Analyzing detection results obtained by the wind flow feedback sensor and the feedback particle detection sensor, transmitting analyzed wind flow data to an evaluation processing channel, wherein the wind flow data are related to wind flow state data such as wind speed, wind quantity, temperature, humidity and the like, and in the evaluation processing channel, the wind flow data are evaluated, including wind flow dynamics, abnormal conditions, performance evaluation and the like, so as to evaluate whether wind flow is in a normal range or not, the normal range can be customized according to historical data or actual requirements, and wind flow response results are generated according to the evaluation results.

The initial state data refers to data of a real-time working environment, and comprises current working conditions, temperature, humidity and other environmental parameters; the final state data refers to the result of the particulate matter detection provided by the feedback particulate matter detection sensor, and are used to evaluate the particulate removal performance of the dust collector.

Using the evaluation process channel, a process fit is performed, such as by establishing a fit equation, correlating the initial state data with the final state data to evaluate the performance of the duster, and the resulting fit may be used to evaluate the performance of the duster, such as particulate matter removal efficiency, performance trend, etc.

When the process fitting is completed, the fitting result is compensated for using the wind flow response result, which means that the fitting result is corrected by the wind flow response result to more accurately reflect the performance of the dust remover. Specifically, the wind flow response result may provide information about environmental conditions and wind flow characteristics, which may affect the accuracy of the particle processing evaluation, the relationship between the wind flow response result and the fitting result is analyzed to generate an influence coefficient, the larger the influence of the wind flow characteristics on the fitting result is, the larger the influence coefficient is, the weighting calculation is performed on the generated fitting result according to the influence coefficient of the wind flow response result to complete the fitting compensation, which may include adjusting parameter values in the fitting result to reflect the actual influence of the wind flow, and finally, the particle processing evaluation result is generated, which reflects the information of the dust remover on the removal efficiency, performance, and the like of the particle matters.

The particle treatment evaluation results and the airflow response results are combined together, for example, the particle treatment evaluation results and the airflow response results are integrated in a weighted combination and summary mode to form a comprehensive treatment evaluation result so as to better show the overall performance of the dust remover.

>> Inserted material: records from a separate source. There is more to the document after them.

(* ===== verification/AvlTree.v ===== *)
(** * Trees and paths for the AVL tree of badvpn

    The abstract side of structure/BAVL.h: binary trees whose nodes carry their
    address, value and balance factor; the path from a node to the root as a
    list of frames; heights and the balance invariant.  A tree is determined,
    as far as its users see, by its in-order list. *)
From S2P Require Import Prelude.
From stdpp Require Import gmap.
#[local] Open Scope Z_scope.

(** Addresses of nodes. *)
Abbreviation loc := positive.

Section trees.
Context {V : Type}.

Inductive tree := Leaf | Br (l : tree) (x : loc) (v : V) (b : Z) (r : tree).

(** The node [x] with [a] on side [side] and [o] on the other. *)
Definition tn (side : bool) (a : tree) (x : loc) (v : V) (b : Z) (o : tree) : tree :=
  if side then Br o x v b a else Br a x v b o.

Definition rootof (t : tree) : option loc := match t with Leaf => None | Br _ x _ _ _ => Some x end.

Fixpoint inorder (t : tree) : list (loc * V) :=
  match t with Leaf => [] | Br l x v _ r => inorder l ++ (x, v) :: inorder r end.

Definition locs (t : tree) : list loc := (inorder t).*1.

Fixpoint height (t : tree) : Z := match t with Leaf => 0 | Br l _ _ _ r => 1 + Z.max (height l) (height r) end.

(** Balance factors are right and within bounds. *)
Fixpoint balanced (t : tree) : Prop :=
  match t with
  | Leaf => True
  | Br l _ _ b r => b = height r - height l ∧ -1 ≤ b ≤ 1 ∧ balanced l ∧ balanced r
  end.

(** One step towards the root: the hole is on side [side] of [x], [sib] on the other. *)
Record frame := Frame { fside : bool; floc : loc; fval : V; fbal : Z; fsib : tree }.
Definition plug1 (f : frame) (t : tree) : tree := tn (fside f) t (floc f) (fval f) (fbal f) (fsib f).
Fixpoint plug (c : list frame) (t : tree) : tree := match c with [] => t | f :: c' => plug c' (plug1 f t) end.
Definition up (c : list frame) : option loc := match c with [] => None | f :: _ => Some (floc f) end.
Fixpoint ctx_top (c : list frame) (hole : option loc) : option loc :=
  match c with [] => hole | f :: c' => ctx_top c' (Some (floc f)) end.

Fixpoint before (c : list frame) : list (loc * V) :=
  match c with
  | [] => []
  | f :: c' => before c' ++ (if fside f then inorder (fsib f) ++ [(floc f, fval f)] else [])
  end.
Fixpoint after (c : list frame) : list (loc * V) :=
  match c with
  | [] => []
  | f :: c' => (if fside f then [] else (floc f, fval f) :: inorder (fsib f)) ++ after c'
  end.

Lemma inorder_tn side a x v b o :
  inorder (tn side a x v b o) = if side then inorder o ++ (x, v) :: inorder a else inorder a ++ (x, v) :: inorder o.
Proof. by destruct side. Qed.

Lemma inorder_plug c t : inorder (plug c t) = before c ++ inorder t ++ after c.
Proof.
  revert t. induction c as [|[s x v b o] c IH]; intros t; [by rewrite app_nil_r|]. cbn [plug before after].
  rewrite IH. unfold plug1. cbn [fside floc fval fbal fsib]. rewrite inorder_tn. destruct s; by list_simplifier.
Qed.

Lemma height_nonneg t : 0 ≤ height t.
Proof. induction t; cbn; lia. Qed.

(** [height] of the child on side [side], less that of the other. *)
Definition bal_to (side : bool) (b : Z) : Z := if side then b else - b.

Lemma height_tn side a x v b o : height (tn side a x v b o) = 1 + Z.max (height a) (height o).
Proof. destruct side; cbn; lia. Qed.

Lemma balanced_tn side a x v b o :
  balanced (tn side a x v b o) ↔ bal_to side b = height a - height o ∧ -1 ≤ b ≤ 1 ∧ balanced a ∧ balanced o.
Proof. destruct side; cbn; split; intros (? & ? & ? & ?); split_and!; try done; lia. Qed.

(** The frames are balanced when the hole has height [h]. *)
Fixpoint bal_ctx (c : list frame) (h : Z) : Prop :=
  match c with
  | [] => True
  | f :: c' => bal_to (fside f) (fbal f) = h - height (fsib f) ∧ -1 ≤ fbal f ≤ 1 ∧ balanced (fsib f) ∧
               bal_ctx c' (1 + Z.max h (height (fsib f)))
  end.

Lemma balanced_plug c t : balanced (plug c t) ↔ balanced t ∧ bal_ctx c (height t).
Proof.
  revert t. induction c as [|[s x v b o] c IH]; intros t; [cbn; tauto|]. cbn [plug]. rewrite IH. unfold plug1.
  cbn [fside floc fval fbal fsib bal_ctx]. rewrite balanced_tn, height_tn. tauto.
Qed.

(** A balanced tree of height [h] has at least [2 ^ (h / 2)] - 1 nodes. *)
Lemma balanced_size t : balanced t → ∀ k : nat, 2 * Z.of_nat k ≤ height t → 2 ^ Z.of_nat k ≤ Z.of_nat (length (inorder t)) + 1.
Proof.
  induction t as [|l IHl x v b r IHr]; cbn [balanced height inorder].
  - intros _ k Hk. assert (k = 0%nat) as -> by lia. cbn. lia.
  - intros (Hb & Hr & Hl1 & Hr1) k Hk. rewrite length_app. cbn [length]. destruct k as [|k]; [cbn; lia|].
    specialize (IHl Hl1 k). specialize (IHr Hr1 k). rewrite Nat2Z.inj_succ, Z.pow_succ_r by lia. lia.
Qed.

End trees.
Arguments tree : clear implicits.
Arguments frame : clear implicits.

Further, the method further comprises:

performing power adaptation evaluation of a clean room and a fan on the dust remover to generate an adaptation evaluation space;

the flow direction time node of the discharge port is mapped to be an initial node, and a hysteresis delay window is established through the adaptation evaluation space;

in the process of executing the data acquisition of the feedback particle detection sensor, acquiring delay data in the delay window, and associating the delay data with node data, wherein the node data is data acquired by the feedback particle detection sensor for the flow direction time node mapping of the discharge port;

and sending the data association result to an evaluation processing channel, and updating the processing evaluation result.

Data acquisition is performed, including environmental parameters in the clean room, such as temperature, humidity, pressure, and the operating state of the blower, such as power output, wind speed, pressure difference, which are used to evaluate the power adaptation of the clean room to the blower, i.e. to evaluate the degree of match between the air handling capacity of the clean room and the power output of the blower, to determine if they match properly. Based on the adaptation evaluation result, an adaptation evaluation space is generated, and the evaluation space comprises various conditions and states of the power adaptation of the clean room and the fan, including indexes such as matching degree, power fluctuation, energy efficiency and the like.

The flow direction time nodes of the discharge port are taken as starting nodes, and the time nodes refer to the moment when the discharge port starts discharging particulate matters or the time points related to specific operation steps. Using the established adaptation evaluation space, a hysteresis delay window is established based on the information of the discharge port flow direction time node and the adaptation evaluation space, which window represents a state after a certain time delay from the discharge port time node, which helps to determine the adaptation situation or the specific operation state within a specific time period. By means of a hysteresis delay window, it is possible to evaluate the change or stability of the adaptation evaluation space over a certain period of time, which helps to understand whether the power adaptation between the clean room and the fan is continuously stable.

During the data acquisition process performed by the feedback particle detection sensor, the feedback particle detection sensor collects detection data of particulate matter, including particle concentration, particle size distribution, or other relevant information, which is real-time for monitoring the performance of the dust collector. In the data acquisition process, delay data are acquired, wherein the delay data refer to data acquired after a certain time delay from a flow direction time node of a discharge hole, and the delay time is used for observing the behavior or property change of the particulate matters in time.

The lag time delay data is correlated to data mapped to the flow direction time node of the discharge port so that the system can correlate the time delay data with specific time node data to learn particulate matter behavior at different points in time. The node data is data acquired by feeding back a particle detection sensor through flow direction time node mapping of the discharge port, and the data comprises information such as particle concentration, particle size distribution, particle removal efficiency and the like, and is recorded according to the time node. In this way, information about the behaviour and properties of the particulate matter at different points in time can be obtained, helping to monitor the performance of the precipitator and to improve its operation and maintenance.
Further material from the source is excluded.